A 28-year-old man was killed after being struck by a fallen tree in Halton Hills on Friday as powerful winds approaching 100 km/h swept across southern Ontario. An 18-year-old was also critically injured.
Sources tell our sister station 680 NEWS both men were part of a contracting crew working when they were struck by a fallen tree.
Milton Hydro confirmed the young forestry worker who was killed worked for Miller Trees.
It is with a heavy heart that we report while working to help clear trees from our power lines, a young forestry worker was just killed when a large tree fell on him. We offer our deepest condolences to Miller Tree and family.
— Milton Hydro (@MiltonHydro) May 4, 2018
About two hours later, a man in his 50s was found unconscious in downtown Hamilton.
Police say he was trying to clear downed hydro wires from the roadway when he was electrocuted, and later pronounced dead.

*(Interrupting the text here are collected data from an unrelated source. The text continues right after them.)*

(** The post in progress stays one when only task [t] and [i]'s held tasks change. *)
Lemma prep_kept f' :
  f_prep f' = f_prep f → m_waiting (f_sys f') = m_waiting (f_sys f) →
  (∀ j, j ≠ i → m_runtimes (f_sys f') !! j = m_runtimes (f_sys f) !! j) →
  (∃ r', m_runtimes (f_sys f') !! i = Some r' ∧ r_finished r' = r_finished r) →
  queues (m_world (f_sys f')) = queues (m_world (f_sys f)) →
  (∀ p, f_prep f = Some p → tasks (m_world (f_sys f')) !! p_loc p = tasks (m_world (f_sys f)) !! p_loc p) →
  ∀ p, f_prep f' = Some p → post_in_progress f' p.
Proof using Hf Hi Ht.
  intros Ep Ew Hsame (r' & Hr' & Hfin) Hq Htk p Hp'. pose proof Hp' as Hp. rewrite Ep in Hp.
  destruct (fi_prep _ _ Hf p Hp) as [A B C D (k & Hk & Hkw & Hpp)].
  destruct (prepared_not_answered p Hp) as [Hpt Hpi].
  assert (∀ j r0, m_runtimes (f_sys f') !! j = Some r0 →
    m_runtimes (whole f') !! j = Some (hide_runtime (f_ans f') r0)) as Hl.
  { intros j r0 Hj. apply whole_lookup; [done|]. intros p0. rewrite Hp'. intros [= <-] <-.
    rewrite Hsame in Hj by done. congruence. }
  split; [done..|by rewrite Hsame|]. exists k. split; [done|]. split; [by rewrite Ew|].
  apply (pending_post_kept (whole f)); [done| |by rewrite !whole_world, Hq|by rewrite !whole_world, Htk|].
  - unfold whole. rewrite Hp', Hp. simpl. by rewrite !lookup_insert_eq.
  - intros rw Hrw. unfold whole in Hrw. rewrite Hp in Hrw. simpl in Hrw.
    rewrite lookup_insert_ne in Hrw by apply not_eq_sym, (pp_ne _ _ _ _ Hpp).
    apply lookup_fmap_Some in Hrw as (r0 & <- & Hr0). destruct (decide (p_queue p = i)) as [E|Hne].
    + rewrite E in *. eexists. split; [by apply Hl|]. simpl. congruence.
    + exists (hide_runtime (f_ans f') r0). split; [|done]. apply Hl. by rewrite Hsame.
Qed.

Lemma fine_step_set rc rsp len :
  t ∉ f_ans f → rsp_fits rsp len = true → fine_safe f h (FSet i t rc rsp len) (fexec_set t rc rsp len f).
Proof using Hf Hi Ht.
  intros Hans Hfit. pose proof (real_lookup _ _ Hf _ _ Hi) as Hri. pose proof (fi_whole _ _ Hf) as Hm.
  assert (t ∈ r_held (hide_runtime (f_ans f) r)) as Htw by by apply list_elem_of_filter.
  pose proof (set_runs _ _ _ _ _ rc rsp len Hm Hri Htw) as Hrun.
  pose proof (set_inv _ _ _ _ _ rc rsp len Hm Hri Htw Hfit) as Hm'.
  rewrite whole_world in Hrun. unfold fine_safe, fexec_set. cbv zeta. rewrite Hrun.
  set (w' := set_world' (whole f) t rc rsp len) in *.
  set (f' := Fine (set_m_world w' (f_sys f)) (f_prep f) (f_ans f ++ [t])). exists f', h. split; [done|].
  destruct (rsp_world_facts (m_world (f_sys f)) rsp) as (Et & _ & _ & Eq & _).
  assert (hide_runtime (f_ans f ++ [t]) <$> m_runtimes (f_sys f) =
    <[i := drop_held t (hide_runtime (f_ans f) r)]> (hide_runtime (f_ans f) <$> m_runtimes (f_sys f))) as Eh.
  { apply map_eq. intros j. rewrite lookup_fmap. destruct (decide (i = j)) as [Hj|Hj].
    - rewrite <-Hj, Hi, lookup_insert_eq. simpl. by rewrite hide_snoc.
    - rewrite lookup_insert_ne, lookup_fmap by done. destruct (m_runtimes (f_sys f) !! j) as [r'|] eqn:Hr'; [|done].
      simpl. rewrite hide_snoc, drop_held_notin; [done|]. simpl. intros [_ Hin]%list_elem_of_filter.
      by apply (held_elsewhere j r' Hr' (not_eq_sym Hj)). }
  assert (whole f' = MSys w' (<[i := drop_held t (hide_runtime (f_ans f) r)]> (m_runtimes (whole f)))
    (m_inflight (whole f) ++ [t]) (m_waiting (whole f)) (m_handled (whole f))) as Ew'.
  { unfold whole at 1, with_answered. simpl. rewrite Eh. unfold whole. destruct (f_prep f) as [p|] eqn:Hp; simpl.
    - rewrite insert_insert_ne by apply prepared_not_answered, Hp. by rewrite <-app_assoc.
    - by rewrite <-app_assoc. }
  rewrite <-Ew' in Hm'. assert (queues w' = queues (m_world (f_sys f))) as Hq.
  { unfold w', set_world'. simpl. by rewrite whole_world, Eq. }
  split; [split; [done|apply Hf| |]| |done|].
  4: { intros x. rewrite Ew'. unfold past. simpl. rewrite !elem_of_app. tauto. }
  - intros x [Hx| ->%list_elem_of_singleton]%elem_of_app; [by apply (fi_ans _ _ Hf)|by exists i, r].
  - apply prep_kept; try done; [by exists r|]. intros p Hp. change (tasks w' !! p_loc p = tasks (m_world (f_sys f)) !! p_loc p).
    unfold w', set_world'. rewrite whole_world. simpl. rewrite lookup_alter_ne by apply not_eq_sym, (prepared_not_answered p Hp).
    by rewrite Et.
  - intros j r0 Hj. exists r0. split; [done|]. simpl.
    pose proof (real_lookup _ _ Hf _ _ Hj) as Hrj.
    destruct (decide (i = j)) as [Hij|Hij].
    + subst j. rewrite Hi in Hj. injection Hj as <-. exists (view_of f h i r), (spec_respond t (view_of f h i r)).
      split; [apply spec_responds; exact Htw|]. split; [done|].
      unfold view_of, fabs, mabs, private, spec_respond, abs. simpl. rewrite !whole_world.
      change (m_world (f_sys f')) with w'. rewrite Hq.
      pose proof (f_equal r_held (hide_snoc (f_ans f) t r)) as Es. simpl in Es. by rewrite Es.
    + apply (view_kept f h f'); [done|by apply whole_lookup; [|intros p Hp; by eapply prep_apart]|].
      rewrite Ew'. split; cbn [m_world m_runtimes]; [by rewrite lookup_insert_ne|by rewrite Hq, whole_world|done|done].
Qed.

Heavy winds have also closed a number of major routes, caused delays on both GO Transit and the TTC, and even impacted air travel.
Toronto’s Pearson International had temporarily stopped all flight operations because of extreme wind. It’s since said the ground stop has ended, but adds some delays may still happen.
Fallen trees have also been reported in several parts of the area.
A tree came frighteningly close to striking a school bus in Mississauga. Peel police say 72 kids between the ages of seven and 10 were on the bus at the time. There are no reported injuries.
Sayers Road closed, tree narrowly missing school bus, none of the occupants were injured. Occupants being loaded on another bus,Sayers Road will be closed. pic.twitter.com/TsNnx026bn
— Peel Regional Police (@PeelPoliceMedia) May 4, 2018
Toronto Hydro says thousands of customers are without power as a result of scattered outages.
Several hydro poles have been toppled in Milton and Milton Hydro says 10,000 customers are affected.
— Richard Southern (@richard680news) May 4, 2018
Joan Reid was sitting on her deck in Newmarket enjoying a sunny Friday afternoon when the sudden storm hit.
“It felt like a hurricane,” she told CityNews in a phone interview, explaining how sheets of hail and fierce winds drove her indoors and toppled furniture and blue bins in her neighbourhood near Highway 404 and Mulock Drive.
Environment Canada issued both a thunderstorm and a wind warning for Toronto for late Friday afternoon. The thunderstorm warning has ended, but the wind warning remains in effect.